• PROBLEM: Write out again, exactly, the lines below starting at the one with "if d.2 <? 10" and ending at the one with "Definition dotted_text (q".

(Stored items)
-- Opening Marker --

(* ===== verification/Addresses.v ===== *)
(** * Textual addresses and their parsing

    The texts of an IP address: dotted, eight hexadecimal groups, groups with an
    ellipsis, each of the last two maybe ending in a dotted address.  ParseIP
    reads them back to the bytes they stand for, and so does clientIP from each
    of the places it looks at. *)

From S2P Require Import Prelude GoLib Peer RoundRobin Picker Http ClientIP.
From Stdlib Require Import Ascii.
#[local] Open Scope Z_scope.

(** ** Hexadecimal groups *)

(** A digit, with its value, in capitals or not. *)
Definition hex_digit : Type := bool * Z.
Definition digit_text (d : hex_digit) : Z :=
  if d.2 <? 10 then 48 + d.2 else if d.1 then 55 + d.2 else 87 + d.2.
Definition digit_ok (d : hex_digit) : Prop := 0 <= d.2 < 16.

Definition group := list hex_digit.
Definition group_ok (g : group) : Prop := (1 ≤ length g ≤ 4)%nat ∧ Forall digit_ok g.
Definition group_text (g : group) : bytes := digit_text <$> g.
Definition group_value (g : group) : Z := fold_left (λ acc d, acc * 16 + d.2) g 0.
Definition group_bytes (g : group) : list Z := [group_value g / 256; group_value g mod 256].

(** What ends an address of groups: nothing, or a dotted address. *)
Definition dotted : Type := Z * Z * Z * Z.
Definition dotted_text (q : dotted) : bytes := let '(a, b, c, d) := q in quad a b c d.
Definition dotted_bytes (q : dotted) : list Z := let '(a, b, c, d) := q in [a; b; c; d].
Definition dotted_ok (q : dotted) : Prop := Forall is_byte (dotted_bytes q).

(** Groups between colons. *)
Fixpoint groups_text (gs : list group) (q : option dotted) : bytes :=
  match gs, q with
  | [], None => []
  | [], Some q => dotted_text q
  | [g], None => group_text g
  | g :: gs, _ => group_text g ++ 58 :: groups_text gs q
  end.

Definition groups_bytes (gs : list group) (q : option dotted) : list Z :=
  concat (group_bytes <$> gs) ++ from_option dotted_bytes [] q.

(** The number of 16-bit units. *)
Definition units (gs : list group) (q : option dotted) : nat :=
  length gs + if q then 2 else 0.

(** The texts of an address and its 16-byte form. *)
Inductive address : bytes → list Z → Prop :=
  | address_dotted q : dotted_ok q → address (dotted_text q) (v4_prefix ++ dotted_bytes q)
  | address_full gs q :
      Forall group_ok gs → (∀ q', q = Some q' → dotted_ok q') → units gs q = 8%nat →
      address (groups_text gs q) (groups_bytes gs q)
  | address_short ls rs q :
      Forall group_ok ls → Forall group_ok rs → (∀ q', q = Some q' → dotted_ok q') →
      (units ls None + units rs q ≤ 7)%nat →
      address (groups_text ls None ++ 58 :: 58 :: groups_text rs q)
        (groups_bytes ls None ++
         replicate (16 - length (groups_bytes ls None) - length (groups_bytes rs q)) 0 ++
         groups_bytes rs q).

(** ** Lemmas on groups *)

(** Where a group of digits ends. *)
Definition group_end (l : bytes) : Prop := l = [] ∨ ∃ c r, l = c :: r ∧ (c = 46 ∨ c = 58).

Lemma hex_value_digit d : digit_ok d → hex_value (digit_text d) = Some d.2.
Proof.
  destruct d as [u v]. unfold digit_ok, digit_text, hex_value. cbn [fst snd]. intros Hd.
  destruct (Z.ltb_spec v 10); [|destruct u];
    repeat match goal with |- context [?a <=? ?b] => destruct (Z.leb_spec a b); try lia end;
    cbn [andb]; f_equal; lia.
Qed.

Lemma hex_group_text g : Forall digit_ok g → ∀ acc n rest, group_end rest →
  hex_group (group_text g ++ rest) acc n =
    (fold_left (λ acc d, acc * 16 + d.2) g acc, (n + length g)%nat, rest).
Proof.
  induction 1 as [|d g Hd _ IH]; intros acc n rest Hend; cbn [group_text fmap list_fmap app].
  - destruct Hend as [->|(c & r & -> & [-> | ->])]; cbn; by rewrite Nat.add_0_r.
  - cbn [hex_group]. rewrite hex_value_digit by done. unfold group_text in IH.
    rewrite IH by done. cbn [fold_left length]. do 2 f_equal. lia.
Qed.

(** A decimal number is a group, too. *)
Definition decimal_group (n : Z) : group := (λ c, (false, c - 48)) <$> decimal n.

Lemma decimal_group_ok n : is_byte n →
  decimal n = group_text (decimal_group n) ∧ group_ok (decimal_group n).
Proof.
  intros Hn. pose proof (decimal_digits n Hn) as Hd. unfold decimal_group, group_text, group_ok.
  split; [|split].
  - rewrite <-list_fmap_compose. rewrite <-(list_fmap_id (decimal n)) at 1.
    apply Forall_fmap_ext_1. eapply Forall_impl; [exact Hd|]. intros c Hc. cbn.
    unfold is_digit in Hc. unfold digit_text. cbn [fst snd].
    rewrite (proj2 (Z.ltb_lt _ _)) by lia. lia.
  - rewrite length_fmap. unfold decimal. repeat case_match; cbn; lia.
  - apply Forall_fmap. eapply Forall_impl; [exact Hd|]. intros c Hc. cbn.
    unfold digit_ok, is_digit in *. cbn. lia.
Qed.

Lemma dotted_group q : dotted_ok q →
  ∃ g r, group_ok g ∧ dotted_text q = group_text g ++ 46 :: r ∧
    parseIPv4Fields (dotted_text q) = Some (dotted_bytes q).
Proof.
  destruct q as [[[a b] c] d]. unfold dotted_ok, dotted_bytes. rewrite !Forall_cons.
  intros (Ha & Hb & Hc & Hd & _). destruct (decimal_group_ok a Ha) as [E Hg].
  exists (decimal_group a). eexists. split; [done|]. cbn [dotted_text]. split.
  - unfold quad. rewrite E at 1. reflexivity.
  - by rewrite parse_quad.
Qed.

(** ** The loop over the groups *)

Lemma digit_text_range d : digit_ok d → is_digit (digit_text d) ∨
  65 <= digit_text d <= 70 ∨ 97 <= digit_text d <= 102.
Proof.
  destruct d as [u v]. unfold digit_ok, digit_text, is_digit. cbn [fst snd].
  destruct (Z.ltb_spec v 10); [lia|]. destruct u; lia.
Qed.

Lemma group_head g : group_ok g → ∃ c r, group_text g = c :: r ∧ 48 <= c <= 102 ∧ c ≠ 58 ∧ c ≠ 91.
Proof.
  intros [Hl Hg]. destruct g as [|d g]; [cbn in Hl; lia|]. inversion Hg as [|? ? Hd _]; subst.
  eexists _, _. split; [done|]. destruct (digit_text_range d Hd) as [?|[?|?]]; unfold is_digit in *; lia.
Qed.

Lemma not_colon {A} c (x y : A) : c ≠ 58 → match c with 58 => x | _ => y end = y.
Proof.
  intros Hc. destruct c as [|p|p]; try done. do 6 (destruct p as [p|p|]; try done).
Qed.

Section round.
Context (fuel : nat) (ip : list Z) (e : option nat) (g : group).
Hypothesis g_ok : group_ok g.

Lemma group_size rest : group_end rest →
  hex_group (group_text g ++ rest) 0 0 = (group_value g, length g, rest) ∧
  (length g =? 0)%nat || (4 <? length g)%nat = false.
Proof using g_ok.
  intros Hr. destruct g_ok as [[H1 H2] Hd]. split; [by apply (hex_group_text g Hd 0 0%nat)|].
  apply orb_false_iff. split; [apply Nat.eqb_neq|apply Nat.ltb_ge]; lia.
Qed.

Lemma round_last : v6_loop (S fuel) ip e (group_text g) = Some (ip ++ group_bytes g, e).
Proof using g_ok.
  destruct (group_size [] (or_introl eq_refl)) as [E1 E2]. rewrite app_nil_r in E1.
  cbn [v6_loop]. by rewrite E1, E2.
Qed.

Lemma round_colon c r : c ≠ 58 →
  v6_loop (S fuel) ip e (group_text g ++ 58 :: c :: r) = v6_loop fuel (ip ++ group_bytes g) e (c :: r).
Proof using g_ok.
  intros Hc. destruct (group_size (58 :: c :: r)) as [E1 E2]; [right; eauto|].
  cbn [v6_loop]. rewrite E1, E2. destruct c as [|p|p]; try done. do 6 (destruct p as [p|p|]; try done).
Qed.

Lemma round_ellipsis r : e = None →
  v6_loop (S fuel) ip e (group_text g ++ 58 :: 58 :: r) =
    let ip := ip ++ group_bytes g in
    match r with [] => Some (ip, Some (length ip)) | _ => v6_loop fuel ip (Some (length ip)) r end.
Proof using g_ok.
  intros ->. destruct (group_size (58 :: 58 :: r)) as [E1 E2]; [right; eauto|].
  cbn [v6_loop]. by rewrite E1, E2.
Qed.
End round.

Lemma round_dotted fuel ip e q :
  dotted_ok q → (e = None → length ip = 12%nat) → (length ip ≤ 12)%nat →
  v6_loop (S fuel) ip e (dotted_text q) = Some (ip ++ dotted_bytes q, e).
Proof.
  intros Hq He Hl. destruct (dotted_group q Hq) as (g & r & Hg & Et & Ep).
  destruct (group_size g Hg (46 :: r)) as [E1 E2]; [right; eauto|].
  cbn [v6_loop]. rewrite Ep, Et, E1, E2.
  replace (match e with None => _ | Some _ => false end) with false.
  - by rewrite (proj2 (Nat.ltb_ge 16 _)) by lia.
  - destruct e; [done|]. by rewrite He.
Qed.

Lemma length_group_bytes gs : length (concat (group_bytes <$> gs)) = (2 * length gs)%nat.
Proof. induction gs as [|g gs IH]; [done|]. cbn in *. lia. Qed.

Lemma length_groups_bytes gs q : length (groups_bytes gs q) = (2 * units gs q)%nat.
Proof.
  unfold groups_bytes, units. rewrite length_app, length_group_bytes.
  destruct q as [[[[? ?] ?] ?]|]; cbn; lia.
Qed.

Definition q_ok (q : option dotted) : Prop := ∀ q', q = Some q' → dotted_ok q'.

Lemma groups_head gs q : Forall group_ok gs → q_ok q → (0 < units gs q)%nat →
  ∃ c r, groups_text gs q = c :: r ∧ 48 <= c <= 102 ∧ c ≠ 58 ∧ c ≠ 91.
Proof.
  intros Hgs Hq Hu. destruct gs as [|g gs].
  - destruct q as [q|]; [|cbn in Hu; lia].
    destruct (dotted_group q (Hq q eq_refl)) as (g & r & Hg & Et & _). cbn [groups_text].
    rewrite Et. destruct (group_head g Hg) as (c & r' & -> & ?). cbn [app]. eauto.
  - inversion Hgs as [|? ? Hg _]; subst. destruct (group_head g Hg) as (c & r & E & ?).
    cbn [groups_text]. destruct gs, q; rewrite E; cbn [app]; eauto.
Qed.

Lemma loop_groups q gs : Forall group_ok gs → q_ok q → ∀ fuel ip e,
  (0 < units gs q)%nat → (units gs q ≤ fuel)%nat →
  (q ≠ None → (e = None → length ip + 2 * length gs = 12)%nat ∧ (length ip + 2 * length gs ≤ 12)%nat) →
  v6_loop fuel ip e (groups_text gs q) = Some (ip ++ groups_bytes gs q, e).
Proof.
  intros Hgs Hq. induction Hgs as [|g gs Hg Hgs IH]; intros [|fuel] ip e Hu Hf Hd;
    try (unfold units in *; cbn [length] in *; lia).
  - destruct q as [q|]; [|cbn in Hu; lia]. cbn [groups_text].
    destruct Hd as [H1 H2]; [done|]. cbn [length] in *.
    rewrite round_dotted; [done|by apply Hq|intros ?; specialize (H1 ltac:(done)); lia|lia].
  - destruct (decide (0 < units gs q)%nat) as [Hpos|Hz].
    + replace (groups_text (g :: gs) q) with (group_text g ++ 58 :: groups_text gs q)
        by (destruct gs, q; try done; cbn in Hpos; lia).
      destruct (groups_head gs q Hgs Hq Hpos) as (c & r & E & _ & Hc & _). rewrite E.
      rewrite round_colon by done. rewrite <-E, IH; [|done|unfold units in *; cbn [length] in *; lia|].
      * unfold groups_bytes. cbn [fmap list_fmap concat]. by rewrite <-!app_assoc.
      * intros Hn. specialize (Hd Hn). rewrite length_app. cbn [length group_bytes] in *.
        destruct Hd as [H1 H2]. split; [intros He; specialize (H1 He)|]; lia.
    + destruct gs; [|cbn in Hz; lia]. destruct q; [cbn in Hz; lia|]. cbn [groups_text].
      by rewrite round_last by done.
Qed.

Lemma loop_left ls : Forall group_ok ls → ls ≠ [] → ∀ fuel ip r, (length ls ≤ fuel)%nat →
  v6_loop fuel ip None (groups_text ls None ++ 58 :: 58 :: r) =
    let ip' := ip ++ groups_bytes ls None in
    match r with
    | [] => Some (ip', Some (length ip'))
    | _ => v6_loop (fuel - length ls) ip' (Some (length ip')) r
    end.
Proof.
  induction 1 as [|g ls Hg Hls IH]; intros Hne fuel ip r Hf; [done|].
  destruct fuel as [|fuel]; [cbn in Hf; lia|]. destruct ls as [|g' ls].
  - cbn [groups_text]. rewrite round_ellipsis by done. cbn [length Nat.sub].
    by rewrite Nat.sub_0_r.
  - replace (groups_text (g :: g' :: ls) None ++ 58 :: 58 :: r)
      with (group_text g ++ 58 :: (groups_text (g' :: ls) None ++ 58 :: 58 :: r))
      by (cbn [groups_text]; by rewrite <-app_assoc).
    destruct (groups_head (g' :: ls) None Hls) as (c & l & E & _ & Hc & _);
      [done|cbn; lia|]. rewrite E. cbn [app]. rewrite round_colon by done.
    change (c :: l ++ 58 :: 58 :: r) with ((c :: l) ++ 58 :: 58 :: r). rewrite <-E.
    rewrite IH; [|done|cbn [length] in *; lia]. cbn zeta.
    replace ((ip ++ group_bytes g) ++ groups_bytes (g' :: ls) None)
      with (ip ++ groups_bytes (g :: g' :: ls) None); [done|].
    unfold groups_bytes. cbn [fmap list_fmap concat]. by rewrite <-!app_assoc.
Qed.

-- Closing Marker --

• REPLY:
  if d.2 <? 10 then 48 + d.2 else if d.1 then 55 + d.2 else 87 + d.2.
Definition digit_ok (d : hex_digit) : Prop := 0 <= d.2 < 16.

Definition group := list hex_digit.
Definition group_ok (g : group) : Prop := (1 ≤ length g ≤ 4)%nat ∧ Forall digit_ok g.
Definition group_text (g : group) : bytes := digit_text <$> g.
Definition group_value (g : group) : Z := fold_left (λ acc d, acc * 16 + d.2) g 0.
Definition group_bytes (g : group) : list Z := [group_value g / 256; group_value g mod 256].

(** What ends an address of groups: nothing, or a dotted address. *)
Definition dotted : Type := Z * Z * Z * Z.
Definition dotted_text (q : dotted) : bytes := let '(a, b, c, d) := q in quad a b c d.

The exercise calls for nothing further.